Glucose-6-Phosphate Dehydrogenase Deficiency in Blood Donors Is Associated with Decreased Post-Transfusion Red Cell Recovery

Background:

Pre-transfusion refrigerated storage of red cells (RBCs) induces a series of metabolic and structural changes in stored RBCs (i.e., the "storage lesion"). The resulting, progressive, time-dependent decrease in RBC quality leads to decreased post-transfusion RBC recovery (PTR). Markers of oxidative stress increase during storage, suggesting the possibility that oxidative stress may be a key contributor to the storage lesion. Glucose-6-phosphate dehydrogenase (G6PD) deficiency, an X-linked condition, decreases the ability of RBCs to withstand oxidative stress by compromising their ability to synthesize NADPH. Therefore, we hypothesized that RBCs from G6PD-deficient donors would have inferior storage quality, as compared to RBCs from G6PD-normal (i.e., control) donors.

Aims:

This study examined whether G6PD deficiency, the most common enzyme deficiency worldwide, which impairs the RBC response to oxidative stress, also decreases RBC storage quality.

Methods:

Male volunteers were screened for G6PD deficiency by enzymatic assay, and next generation sequencing was performed to identify the G6PD variant in deficient subjects. In addition, participants were screened for the presence of hemoglobin variants and thalassemia by high performance liquid chromatography and complete blood count. Twenty seven control and 10 G6PD-deficient volunteers each received informed consent, donated 1 unit of leukoreduced RBCs that was stored in AS-3 under standard blood banking conditions, and completed an autologous 51-Chromium-labeled PTR study after 40-42 days of storage.
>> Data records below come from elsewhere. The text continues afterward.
(** After a call on a cell of the matrix, that cell is the exit, closed or
    visited. *)
Lemma dfs_settles (fuel : nat) (m : matrix) (row col : Z) (p : Path)
    (m' : matrix) (log : list (Z * Z)) :
  wf m = true -> inb row col ->
  dfs ROWS COLS fuel m row col = Some (p, m', log) ->
  ~ expandable (get m' row col).
Proof.
  intros Hwf Hin Hrun. pose proof (dfs_marks _ _ _ _ _ _ _ Hwf Hrun) as Hm.
  destruct fuel as [|fuel]; [done|].
  apply dfs_inv in Hrun
    as [(Hout & _)|[(_ & Hex & [= -> -> ->])
       |[(_ & Hcv & [= -> -> ->])|(_ & Hexp & Hrec)]]].
  - done.
  - rewrite Hex. by intros (? & _).
  - destruct Hcv as [-> | ->]; intros (? & ? & ?); done.
  - destruct Hm as (_ & _ & Hl & _).
    destruct Hrec as (d0 & m1 & v0 & d1 & m2 & v1 & d2 & m3 & v2 & d3 & m4 & v3
                    & _ & _ & _ & _ & [= -> -> ->]).
    destruct (Hl row col) as (_ & _ & Hv); [by left|].
    rewrite Hv. by intros (_ & _ & ?).
Qed.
Hemolysis rate in the transfused unit was measured on the day of the PTR study using a Drabkin assay. Results for control and G6PD-deficient PTRs and hemolysis rates were compared using unpaired t-tests.

Results:

A total of 145 males were screened for G6PD deficiency, yielding 15 deficient (10%) and 130 G6PD normal control (90%) subjects. Twenty seven control (G6PD normal) and 10 deficient participants who did not have hemoglobin variants or microcytosis completed the study. All blood donors met the hemoglobin acceptance criteria for autologous whole blood donation of at least 11.5 g/dL. G6PD gene sequencing of the 10 enrolled G6PD-deficient subjects identified the A- variant in 9 volunteers and the Mediterranean variant in 1. The autologous mean 24-hour PTR for control RBC units was 86.8 ± 2.8% (mean ± SD). The autologous mean 24-hour PTR for G6PD-deficient RBC units was 81.0 ± 7.2% (mean ± SD), which was significantly lower than that for control RBCs (p=0.001). None of the control volunteers (0/27) had PTR results below 75%, one of the key FDA acceptability criteria for stored RBCs. In contrast, two G6PD-deficient volunteers (2/10) had PTR results below 75% (i.e., 68.8% and 70.1%). There was no association between enzymatic G6PD activity and PTR when adjusted for G6PD status (i.e., among control or G6PD-deficient subjects, the enzymatic G6PD activity did not predict PTR). Finally, there was no difference between control and deficient RBC units in mean in vitro hemolysis rates at the end of storage (0.29 ± 0.18% vs. 0.24 ± 0.07%, respectively; p=0.38)

Conclusions:

This is the first report of the effect of G6PD deficiency on the storage quality at outdate of transfused donor RBCs stored in AS-3 additive solution as assessed by PTR, the FDA gold standard. These results demonstrate that the storage quality of G6PD-deficient RBCs is inferior to G6PD-normal RBCs. In particular, based on the FDA criteria that acceptable RBC units should have a 24-hour PTR of ≥75% at the end of storage, RBC units from G6PD-deficient donors had a 20% failure rate. The clinical consequences of the mean 5.8% decreased PTR of G6PD-defcient RBC units remain to be determined. Patients with sickle cell disease often require lifetime transfusions and up to 12.3% of phenotypically-matched RBC units utilized in their care may be G6PD-deficient. Thus, these data raise the question of whether there is value in screening blood donors for G6PD deficiency, particularly in the setting of chronic transfusion therapy, such as for patients with sickle cell disease and thalassemia.